• _About this task_
Produce an exact copy of the lines below, starting at the first and ending with the line containing "OAuth login and".
* * *
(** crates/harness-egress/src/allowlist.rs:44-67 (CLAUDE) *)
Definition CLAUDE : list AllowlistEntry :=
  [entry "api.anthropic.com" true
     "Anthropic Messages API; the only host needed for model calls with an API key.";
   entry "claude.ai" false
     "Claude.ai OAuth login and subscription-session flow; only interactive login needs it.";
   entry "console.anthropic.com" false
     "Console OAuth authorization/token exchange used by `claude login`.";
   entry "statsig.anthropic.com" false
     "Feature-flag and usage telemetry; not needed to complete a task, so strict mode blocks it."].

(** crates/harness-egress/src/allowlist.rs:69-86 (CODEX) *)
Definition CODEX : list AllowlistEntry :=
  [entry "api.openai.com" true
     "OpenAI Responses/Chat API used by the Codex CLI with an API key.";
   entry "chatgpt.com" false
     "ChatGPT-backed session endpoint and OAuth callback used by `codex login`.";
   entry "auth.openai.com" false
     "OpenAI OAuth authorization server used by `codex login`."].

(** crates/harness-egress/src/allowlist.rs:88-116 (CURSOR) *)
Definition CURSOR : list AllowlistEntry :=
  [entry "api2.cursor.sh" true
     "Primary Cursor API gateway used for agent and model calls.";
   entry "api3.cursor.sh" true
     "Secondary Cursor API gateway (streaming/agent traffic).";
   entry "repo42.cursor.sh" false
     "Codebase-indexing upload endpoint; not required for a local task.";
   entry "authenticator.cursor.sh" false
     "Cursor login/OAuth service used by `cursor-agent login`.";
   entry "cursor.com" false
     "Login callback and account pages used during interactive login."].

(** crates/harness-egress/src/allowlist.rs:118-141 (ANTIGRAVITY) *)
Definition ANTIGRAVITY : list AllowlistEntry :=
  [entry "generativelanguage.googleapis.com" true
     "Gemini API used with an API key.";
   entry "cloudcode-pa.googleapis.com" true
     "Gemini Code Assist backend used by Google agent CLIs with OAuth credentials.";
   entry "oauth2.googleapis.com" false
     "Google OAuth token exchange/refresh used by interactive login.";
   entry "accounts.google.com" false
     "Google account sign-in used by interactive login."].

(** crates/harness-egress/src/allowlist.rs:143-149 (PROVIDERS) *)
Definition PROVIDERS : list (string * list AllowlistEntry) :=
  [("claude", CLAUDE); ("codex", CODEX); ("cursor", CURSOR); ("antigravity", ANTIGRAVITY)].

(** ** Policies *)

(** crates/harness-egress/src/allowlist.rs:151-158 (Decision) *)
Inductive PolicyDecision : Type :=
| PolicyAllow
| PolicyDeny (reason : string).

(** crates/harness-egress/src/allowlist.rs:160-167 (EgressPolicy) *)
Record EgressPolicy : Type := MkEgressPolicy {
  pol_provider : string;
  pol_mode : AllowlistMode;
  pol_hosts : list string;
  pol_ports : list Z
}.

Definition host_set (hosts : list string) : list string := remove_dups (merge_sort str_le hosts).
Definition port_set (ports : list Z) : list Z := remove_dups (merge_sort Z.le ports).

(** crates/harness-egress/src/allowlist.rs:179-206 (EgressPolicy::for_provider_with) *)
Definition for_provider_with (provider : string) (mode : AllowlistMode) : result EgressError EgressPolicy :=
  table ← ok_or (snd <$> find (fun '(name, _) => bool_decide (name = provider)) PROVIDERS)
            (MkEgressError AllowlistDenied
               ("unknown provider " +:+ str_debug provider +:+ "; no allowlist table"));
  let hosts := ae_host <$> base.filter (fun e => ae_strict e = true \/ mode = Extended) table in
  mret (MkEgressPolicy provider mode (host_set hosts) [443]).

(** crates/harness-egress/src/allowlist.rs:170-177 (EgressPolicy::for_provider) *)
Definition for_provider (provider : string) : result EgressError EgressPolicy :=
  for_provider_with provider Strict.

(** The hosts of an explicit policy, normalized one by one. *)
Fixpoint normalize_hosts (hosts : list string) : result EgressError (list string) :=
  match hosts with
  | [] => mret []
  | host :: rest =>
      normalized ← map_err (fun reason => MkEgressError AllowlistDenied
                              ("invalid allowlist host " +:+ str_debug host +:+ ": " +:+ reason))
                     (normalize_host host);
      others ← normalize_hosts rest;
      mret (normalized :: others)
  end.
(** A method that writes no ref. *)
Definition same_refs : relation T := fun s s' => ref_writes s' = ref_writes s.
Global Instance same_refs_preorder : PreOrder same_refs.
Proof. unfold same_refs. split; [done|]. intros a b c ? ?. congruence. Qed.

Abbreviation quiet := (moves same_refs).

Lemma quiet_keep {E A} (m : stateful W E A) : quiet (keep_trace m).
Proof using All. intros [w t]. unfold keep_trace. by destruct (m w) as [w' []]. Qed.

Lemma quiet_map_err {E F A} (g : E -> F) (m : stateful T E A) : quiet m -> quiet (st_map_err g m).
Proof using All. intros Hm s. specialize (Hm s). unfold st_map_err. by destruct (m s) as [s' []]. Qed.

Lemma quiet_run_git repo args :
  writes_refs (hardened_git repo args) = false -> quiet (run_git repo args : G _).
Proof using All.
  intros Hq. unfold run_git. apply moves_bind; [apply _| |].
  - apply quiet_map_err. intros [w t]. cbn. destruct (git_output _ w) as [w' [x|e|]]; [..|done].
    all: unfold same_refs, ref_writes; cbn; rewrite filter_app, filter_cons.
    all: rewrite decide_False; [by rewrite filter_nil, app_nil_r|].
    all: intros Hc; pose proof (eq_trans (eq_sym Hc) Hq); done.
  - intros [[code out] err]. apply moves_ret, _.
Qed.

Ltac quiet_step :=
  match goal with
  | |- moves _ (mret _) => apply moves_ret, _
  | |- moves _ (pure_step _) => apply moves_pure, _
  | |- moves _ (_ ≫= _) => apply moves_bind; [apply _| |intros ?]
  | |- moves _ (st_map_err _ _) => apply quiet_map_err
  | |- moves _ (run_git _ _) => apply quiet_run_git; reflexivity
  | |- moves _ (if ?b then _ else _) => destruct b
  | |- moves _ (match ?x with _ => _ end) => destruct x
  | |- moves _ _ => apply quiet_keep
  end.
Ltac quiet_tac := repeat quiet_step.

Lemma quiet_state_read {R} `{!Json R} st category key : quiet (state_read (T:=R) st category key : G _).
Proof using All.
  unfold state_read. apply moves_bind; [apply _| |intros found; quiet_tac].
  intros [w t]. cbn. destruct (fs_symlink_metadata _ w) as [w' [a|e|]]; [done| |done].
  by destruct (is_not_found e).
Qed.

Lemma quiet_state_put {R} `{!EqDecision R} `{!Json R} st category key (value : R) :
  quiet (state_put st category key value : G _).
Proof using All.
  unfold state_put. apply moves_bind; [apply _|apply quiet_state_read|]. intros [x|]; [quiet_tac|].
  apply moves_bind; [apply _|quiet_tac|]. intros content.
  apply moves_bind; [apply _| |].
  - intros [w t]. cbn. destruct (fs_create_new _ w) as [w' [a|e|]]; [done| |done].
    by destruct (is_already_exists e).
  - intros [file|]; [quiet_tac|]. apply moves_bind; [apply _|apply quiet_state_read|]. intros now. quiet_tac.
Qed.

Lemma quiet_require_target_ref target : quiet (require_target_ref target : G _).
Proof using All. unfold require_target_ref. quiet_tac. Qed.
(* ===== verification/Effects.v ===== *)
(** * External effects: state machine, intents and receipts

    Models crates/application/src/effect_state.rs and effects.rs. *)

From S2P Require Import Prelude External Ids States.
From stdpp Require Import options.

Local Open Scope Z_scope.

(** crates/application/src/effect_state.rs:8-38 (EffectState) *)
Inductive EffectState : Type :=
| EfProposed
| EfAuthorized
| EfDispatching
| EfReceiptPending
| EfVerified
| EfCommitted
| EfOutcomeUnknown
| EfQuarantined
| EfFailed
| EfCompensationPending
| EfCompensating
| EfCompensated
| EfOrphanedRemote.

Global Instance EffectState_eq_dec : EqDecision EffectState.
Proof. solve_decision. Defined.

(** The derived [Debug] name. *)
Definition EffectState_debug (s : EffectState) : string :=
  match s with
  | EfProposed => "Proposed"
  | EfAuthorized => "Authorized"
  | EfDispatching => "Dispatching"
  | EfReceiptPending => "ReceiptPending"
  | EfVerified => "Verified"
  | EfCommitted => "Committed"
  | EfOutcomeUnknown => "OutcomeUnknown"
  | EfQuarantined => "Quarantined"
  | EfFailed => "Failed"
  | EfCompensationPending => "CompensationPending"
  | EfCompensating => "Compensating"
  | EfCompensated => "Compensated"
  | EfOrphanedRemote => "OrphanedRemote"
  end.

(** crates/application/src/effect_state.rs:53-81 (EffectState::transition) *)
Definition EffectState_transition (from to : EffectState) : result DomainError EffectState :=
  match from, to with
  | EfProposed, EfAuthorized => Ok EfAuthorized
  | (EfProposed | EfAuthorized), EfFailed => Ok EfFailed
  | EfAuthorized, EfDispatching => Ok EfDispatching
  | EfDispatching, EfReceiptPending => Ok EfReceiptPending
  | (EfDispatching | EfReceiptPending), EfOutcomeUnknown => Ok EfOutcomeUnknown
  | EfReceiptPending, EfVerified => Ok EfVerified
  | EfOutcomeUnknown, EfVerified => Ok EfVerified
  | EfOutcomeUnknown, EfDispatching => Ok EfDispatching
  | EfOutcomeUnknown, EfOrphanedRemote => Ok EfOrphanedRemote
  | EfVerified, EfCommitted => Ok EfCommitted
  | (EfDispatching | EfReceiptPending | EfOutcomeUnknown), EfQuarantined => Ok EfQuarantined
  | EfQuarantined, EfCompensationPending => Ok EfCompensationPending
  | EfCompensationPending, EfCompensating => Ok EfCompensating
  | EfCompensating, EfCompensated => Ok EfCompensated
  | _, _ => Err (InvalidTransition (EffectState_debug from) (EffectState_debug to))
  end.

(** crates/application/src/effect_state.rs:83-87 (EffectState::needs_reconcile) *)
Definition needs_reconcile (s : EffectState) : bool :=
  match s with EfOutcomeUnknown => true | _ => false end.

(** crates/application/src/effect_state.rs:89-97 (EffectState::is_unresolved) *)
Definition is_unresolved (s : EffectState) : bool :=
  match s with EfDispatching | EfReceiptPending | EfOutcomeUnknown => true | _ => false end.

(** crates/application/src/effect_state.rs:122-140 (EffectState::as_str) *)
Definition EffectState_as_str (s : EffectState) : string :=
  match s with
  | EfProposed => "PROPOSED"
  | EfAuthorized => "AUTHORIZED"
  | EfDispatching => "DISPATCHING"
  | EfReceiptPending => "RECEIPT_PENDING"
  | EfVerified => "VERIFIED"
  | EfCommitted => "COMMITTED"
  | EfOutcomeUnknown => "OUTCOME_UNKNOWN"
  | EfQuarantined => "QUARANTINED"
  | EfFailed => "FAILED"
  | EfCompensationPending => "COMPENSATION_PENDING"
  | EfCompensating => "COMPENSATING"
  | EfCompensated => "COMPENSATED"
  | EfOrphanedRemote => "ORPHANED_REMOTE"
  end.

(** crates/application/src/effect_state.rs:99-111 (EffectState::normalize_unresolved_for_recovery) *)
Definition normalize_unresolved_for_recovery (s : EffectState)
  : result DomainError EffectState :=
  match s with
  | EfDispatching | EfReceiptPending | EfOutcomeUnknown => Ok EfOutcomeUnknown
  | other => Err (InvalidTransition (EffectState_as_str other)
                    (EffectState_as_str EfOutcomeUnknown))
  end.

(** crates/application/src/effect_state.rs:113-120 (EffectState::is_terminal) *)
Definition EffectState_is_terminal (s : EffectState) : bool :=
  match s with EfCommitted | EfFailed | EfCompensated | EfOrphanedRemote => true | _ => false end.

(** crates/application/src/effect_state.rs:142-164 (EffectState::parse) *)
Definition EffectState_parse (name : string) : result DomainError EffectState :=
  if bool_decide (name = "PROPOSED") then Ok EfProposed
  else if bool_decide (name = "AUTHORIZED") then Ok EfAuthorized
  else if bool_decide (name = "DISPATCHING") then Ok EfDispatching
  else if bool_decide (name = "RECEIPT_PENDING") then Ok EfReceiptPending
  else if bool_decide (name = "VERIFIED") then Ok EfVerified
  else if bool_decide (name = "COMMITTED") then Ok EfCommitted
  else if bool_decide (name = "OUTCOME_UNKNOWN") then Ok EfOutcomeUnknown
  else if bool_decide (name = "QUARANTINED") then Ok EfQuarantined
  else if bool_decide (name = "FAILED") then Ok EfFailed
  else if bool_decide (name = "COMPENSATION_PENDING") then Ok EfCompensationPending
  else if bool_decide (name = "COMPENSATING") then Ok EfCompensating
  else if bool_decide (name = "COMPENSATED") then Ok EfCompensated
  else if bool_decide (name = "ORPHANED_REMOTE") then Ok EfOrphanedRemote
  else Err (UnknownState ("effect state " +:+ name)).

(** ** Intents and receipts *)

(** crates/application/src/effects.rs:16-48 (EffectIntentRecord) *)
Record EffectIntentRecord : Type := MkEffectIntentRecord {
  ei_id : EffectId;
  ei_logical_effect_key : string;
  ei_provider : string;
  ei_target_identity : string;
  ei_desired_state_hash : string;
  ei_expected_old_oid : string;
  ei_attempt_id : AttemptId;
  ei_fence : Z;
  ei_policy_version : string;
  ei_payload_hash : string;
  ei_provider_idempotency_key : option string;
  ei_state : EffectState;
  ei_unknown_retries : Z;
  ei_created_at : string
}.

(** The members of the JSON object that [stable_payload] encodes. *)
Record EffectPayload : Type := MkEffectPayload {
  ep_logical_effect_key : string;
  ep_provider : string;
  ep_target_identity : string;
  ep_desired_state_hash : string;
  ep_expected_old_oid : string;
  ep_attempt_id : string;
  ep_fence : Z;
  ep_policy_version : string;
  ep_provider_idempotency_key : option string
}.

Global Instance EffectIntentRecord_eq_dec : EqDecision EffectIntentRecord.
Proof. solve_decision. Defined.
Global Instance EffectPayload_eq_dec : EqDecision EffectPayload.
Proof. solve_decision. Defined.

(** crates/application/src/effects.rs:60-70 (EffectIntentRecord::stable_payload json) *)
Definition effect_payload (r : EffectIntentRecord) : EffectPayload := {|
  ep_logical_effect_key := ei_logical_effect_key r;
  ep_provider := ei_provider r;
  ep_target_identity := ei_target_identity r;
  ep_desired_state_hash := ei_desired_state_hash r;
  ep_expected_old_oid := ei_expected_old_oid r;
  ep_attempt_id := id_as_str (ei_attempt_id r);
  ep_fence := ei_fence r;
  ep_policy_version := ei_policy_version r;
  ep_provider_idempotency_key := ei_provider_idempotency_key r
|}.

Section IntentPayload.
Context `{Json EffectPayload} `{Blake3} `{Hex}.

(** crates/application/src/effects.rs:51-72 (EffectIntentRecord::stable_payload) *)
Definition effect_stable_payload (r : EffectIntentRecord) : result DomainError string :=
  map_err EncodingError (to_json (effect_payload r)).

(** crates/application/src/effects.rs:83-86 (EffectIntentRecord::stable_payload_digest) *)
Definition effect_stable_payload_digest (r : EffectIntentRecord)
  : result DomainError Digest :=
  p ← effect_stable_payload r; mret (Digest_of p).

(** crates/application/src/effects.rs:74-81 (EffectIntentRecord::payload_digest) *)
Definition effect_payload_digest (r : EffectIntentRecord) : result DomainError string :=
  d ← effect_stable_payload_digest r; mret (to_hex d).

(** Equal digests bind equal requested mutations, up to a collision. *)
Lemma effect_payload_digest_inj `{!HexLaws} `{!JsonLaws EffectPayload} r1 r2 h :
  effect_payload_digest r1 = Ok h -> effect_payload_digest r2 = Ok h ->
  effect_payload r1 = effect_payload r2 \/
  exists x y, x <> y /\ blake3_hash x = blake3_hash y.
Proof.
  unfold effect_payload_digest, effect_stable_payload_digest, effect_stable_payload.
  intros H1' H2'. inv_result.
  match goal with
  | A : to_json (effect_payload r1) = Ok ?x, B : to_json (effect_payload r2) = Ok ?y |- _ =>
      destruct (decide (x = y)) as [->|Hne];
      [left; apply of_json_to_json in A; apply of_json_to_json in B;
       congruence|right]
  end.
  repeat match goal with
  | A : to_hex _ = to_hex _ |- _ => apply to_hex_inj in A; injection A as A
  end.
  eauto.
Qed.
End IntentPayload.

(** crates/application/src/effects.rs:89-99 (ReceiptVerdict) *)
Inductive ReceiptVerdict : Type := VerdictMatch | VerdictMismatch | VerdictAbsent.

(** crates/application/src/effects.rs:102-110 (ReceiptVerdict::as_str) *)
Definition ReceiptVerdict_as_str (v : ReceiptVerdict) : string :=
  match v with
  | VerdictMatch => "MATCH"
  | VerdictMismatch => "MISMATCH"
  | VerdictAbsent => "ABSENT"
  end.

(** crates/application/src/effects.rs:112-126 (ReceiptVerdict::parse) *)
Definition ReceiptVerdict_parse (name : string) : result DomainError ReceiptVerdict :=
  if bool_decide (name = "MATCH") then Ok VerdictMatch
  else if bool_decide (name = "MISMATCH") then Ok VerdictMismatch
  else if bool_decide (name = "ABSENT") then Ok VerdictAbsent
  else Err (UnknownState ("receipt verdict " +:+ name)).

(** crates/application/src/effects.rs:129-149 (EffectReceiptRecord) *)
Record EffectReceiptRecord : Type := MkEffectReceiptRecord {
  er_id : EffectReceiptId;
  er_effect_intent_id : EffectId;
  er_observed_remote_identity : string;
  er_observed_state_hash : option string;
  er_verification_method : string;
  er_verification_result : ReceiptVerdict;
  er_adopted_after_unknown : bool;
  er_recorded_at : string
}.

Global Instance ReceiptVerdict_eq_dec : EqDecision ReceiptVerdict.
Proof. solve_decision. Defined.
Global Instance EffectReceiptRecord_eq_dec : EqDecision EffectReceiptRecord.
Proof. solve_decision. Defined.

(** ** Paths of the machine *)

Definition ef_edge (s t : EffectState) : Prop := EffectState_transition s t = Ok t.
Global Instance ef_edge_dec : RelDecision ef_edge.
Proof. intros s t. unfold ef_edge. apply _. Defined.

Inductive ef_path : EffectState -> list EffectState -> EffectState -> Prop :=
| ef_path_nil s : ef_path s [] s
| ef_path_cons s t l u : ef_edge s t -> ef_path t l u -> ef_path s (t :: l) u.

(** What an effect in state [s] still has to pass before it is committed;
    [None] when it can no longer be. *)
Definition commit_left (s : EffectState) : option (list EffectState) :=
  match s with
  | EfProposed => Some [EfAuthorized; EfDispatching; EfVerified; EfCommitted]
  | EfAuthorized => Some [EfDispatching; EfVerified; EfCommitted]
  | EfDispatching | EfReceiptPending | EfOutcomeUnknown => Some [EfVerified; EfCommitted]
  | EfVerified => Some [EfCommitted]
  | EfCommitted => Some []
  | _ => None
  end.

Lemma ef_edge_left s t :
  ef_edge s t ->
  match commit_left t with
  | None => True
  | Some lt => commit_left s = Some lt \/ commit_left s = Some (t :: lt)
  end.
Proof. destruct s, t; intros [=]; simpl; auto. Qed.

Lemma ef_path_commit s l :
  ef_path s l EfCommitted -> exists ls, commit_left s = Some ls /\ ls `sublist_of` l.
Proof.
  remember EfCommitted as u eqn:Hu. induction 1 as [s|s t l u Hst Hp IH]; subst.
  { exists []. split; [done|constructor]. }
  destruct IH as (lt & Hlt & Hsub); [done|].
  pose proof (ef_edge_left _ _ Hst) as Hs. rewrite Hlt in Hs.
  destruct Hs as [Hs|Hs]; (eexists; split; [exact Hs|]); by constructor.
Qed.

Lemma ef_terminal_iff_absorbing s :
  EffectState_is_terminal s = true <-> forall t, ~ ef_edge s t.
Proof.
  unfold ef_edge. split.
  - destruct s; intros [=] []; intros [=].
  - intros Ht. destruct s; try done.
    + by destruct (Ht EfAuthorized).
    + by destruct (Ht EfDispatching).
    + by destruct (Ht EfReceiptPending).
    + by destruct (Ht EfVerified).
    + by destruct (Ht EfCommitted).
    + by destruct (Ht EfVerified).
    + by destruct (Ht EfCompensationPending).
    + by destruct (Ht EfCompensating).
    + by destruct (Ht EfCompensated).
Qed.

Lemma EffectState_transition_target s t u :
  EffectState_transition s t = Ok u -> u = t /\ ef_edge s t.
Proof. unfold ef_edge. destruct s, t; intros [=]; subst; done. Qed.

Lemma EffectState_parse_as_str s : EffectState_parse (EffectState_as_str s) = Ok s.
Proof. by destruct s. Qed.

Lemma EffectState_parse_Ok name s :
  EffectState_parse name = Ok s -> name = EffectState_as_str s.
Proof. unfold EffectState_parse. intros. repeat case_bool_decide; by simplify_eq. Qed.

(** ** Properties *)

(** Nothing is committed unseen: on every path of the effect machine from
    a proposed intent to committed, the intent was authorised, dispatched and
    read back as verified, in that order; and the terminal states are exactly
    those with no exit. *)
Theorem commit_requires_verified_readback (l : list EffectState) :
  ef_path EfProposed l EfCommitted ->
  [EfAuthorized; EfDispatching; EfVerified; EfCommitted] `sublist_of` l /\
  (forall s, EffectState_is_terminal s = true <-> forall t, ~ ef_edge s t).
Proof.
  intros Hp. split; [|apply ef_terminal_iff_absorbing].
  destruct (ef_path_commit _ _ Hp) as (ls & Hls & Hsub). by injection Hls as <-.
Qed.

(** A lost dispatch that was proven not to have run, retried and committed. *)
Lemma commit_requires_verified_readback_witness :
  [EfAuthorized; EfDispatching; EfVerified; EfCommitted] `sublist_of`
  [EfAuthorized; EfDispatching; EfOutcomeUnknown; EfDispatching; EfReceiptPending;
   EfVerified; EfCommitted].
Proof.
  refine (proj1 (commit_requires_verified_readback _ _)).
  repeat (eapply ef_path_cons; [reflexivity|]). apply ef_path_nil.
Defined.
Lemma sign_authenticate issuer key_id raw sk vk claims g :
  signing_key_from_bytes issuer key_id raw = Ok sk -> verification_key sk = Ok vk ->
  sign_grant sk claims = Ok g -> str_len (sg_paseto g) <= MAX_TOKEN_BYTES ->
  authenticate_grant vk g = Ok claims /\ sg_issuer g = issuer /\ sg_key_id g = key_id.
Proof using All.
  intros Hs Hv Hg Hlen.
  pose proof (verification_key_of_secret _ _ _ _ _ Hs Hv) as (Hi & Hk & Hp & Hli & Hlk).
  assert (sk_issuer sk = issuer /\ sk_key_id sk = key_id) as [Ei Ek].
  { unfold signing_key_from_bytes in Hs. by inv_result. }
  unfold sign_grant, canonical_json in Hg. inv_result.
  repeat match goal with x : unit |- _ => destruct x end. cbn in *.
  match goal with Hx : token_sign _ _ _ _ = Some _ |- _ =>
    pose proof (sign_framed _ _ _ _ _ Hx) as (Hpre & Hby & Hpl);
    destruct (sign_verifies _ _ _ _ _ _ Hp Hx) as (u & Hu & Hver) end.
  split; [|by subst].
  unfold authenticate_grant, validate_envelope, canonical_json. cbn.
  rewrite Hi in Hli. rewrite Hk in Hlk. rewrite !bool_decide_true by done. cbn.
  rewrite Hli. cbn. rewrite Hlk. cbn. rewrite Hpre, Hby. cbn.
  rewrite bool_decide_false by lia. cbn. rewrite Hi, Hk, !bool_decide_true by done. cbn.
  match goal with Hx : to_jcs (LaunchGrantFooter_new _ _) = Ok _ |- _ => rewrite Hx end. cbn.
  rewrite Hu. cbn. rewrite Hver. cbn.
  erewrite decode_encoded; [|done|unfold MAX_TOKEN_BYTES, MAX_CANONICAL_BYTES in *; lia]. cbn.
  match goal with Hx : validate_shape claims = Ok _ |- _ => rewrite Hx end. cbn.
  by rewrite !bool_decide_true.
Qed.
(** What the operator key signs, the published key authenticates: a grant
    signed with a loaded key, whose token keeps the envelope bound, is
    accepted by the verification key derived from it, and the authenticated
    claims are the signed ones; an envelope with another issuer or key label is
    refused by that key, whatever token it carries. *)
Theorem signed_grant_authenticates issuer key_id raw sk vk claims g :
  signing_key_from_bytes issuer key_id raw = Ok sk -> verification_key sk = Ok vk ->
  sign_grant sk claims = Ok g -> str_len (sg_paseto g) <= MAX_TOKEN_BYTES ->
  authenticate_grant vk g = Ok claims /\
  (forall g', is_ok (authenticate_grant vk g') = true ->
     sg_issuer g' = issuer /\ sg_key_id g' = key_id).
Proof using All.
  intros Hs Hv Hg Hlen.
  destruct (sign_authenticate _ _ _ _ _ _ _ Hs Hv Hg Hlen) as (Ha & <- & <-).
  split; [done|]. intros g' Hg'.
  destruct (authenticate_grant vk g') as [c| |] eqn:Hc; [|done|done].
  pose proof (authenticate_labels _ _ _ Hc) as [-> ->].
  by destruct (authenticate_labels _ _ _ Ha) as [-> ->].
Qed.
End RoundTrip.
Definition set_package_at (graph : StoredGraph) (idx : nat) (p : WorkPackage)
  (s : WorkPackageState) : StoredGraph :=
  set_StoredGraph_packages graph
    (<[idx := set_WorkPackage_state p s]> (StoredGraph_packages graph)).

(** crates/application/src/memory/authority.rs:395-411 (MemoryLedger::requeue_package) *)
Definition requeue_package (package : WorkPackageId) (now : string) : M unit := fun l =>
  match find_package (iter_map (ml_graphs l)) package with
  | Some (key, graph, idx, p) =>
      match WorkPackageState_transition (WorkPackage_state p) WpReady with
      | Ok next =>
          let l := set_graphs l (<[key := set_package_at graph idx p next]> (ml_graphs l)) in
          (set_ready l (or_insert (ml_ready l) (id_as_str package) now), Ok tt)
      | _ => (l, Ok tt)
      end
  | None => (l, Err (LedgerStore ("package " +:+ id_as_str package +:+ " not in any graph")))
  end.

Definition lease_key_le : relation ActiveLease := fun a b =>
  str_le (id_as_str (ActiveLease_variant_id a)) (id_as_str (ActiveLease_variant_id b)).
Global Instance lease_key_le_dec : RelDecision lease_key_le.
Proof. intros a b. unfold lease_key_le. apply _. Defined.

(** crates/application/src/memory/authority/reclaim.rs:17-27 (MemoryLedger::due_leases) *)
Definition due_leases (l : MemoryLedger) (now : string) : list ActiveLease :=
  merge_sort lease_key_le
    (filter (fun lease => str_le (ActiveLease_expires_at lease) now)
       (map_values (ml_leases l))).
* * *
• _Response for this exercise_
(** crates/harness-egress/src/allowlist.rs:44-67 (CLAUDE) *)
Definition CLAUDE : list AllowlistEntry :=
  [entry "api.anthropic.com" true
     "Anthropic Messages API; the only host needed for model calls with an API key.";
   entry "claude.ai" false
     "Claude.ai OAuth login and subscription-session flow; only interactive login needs it.";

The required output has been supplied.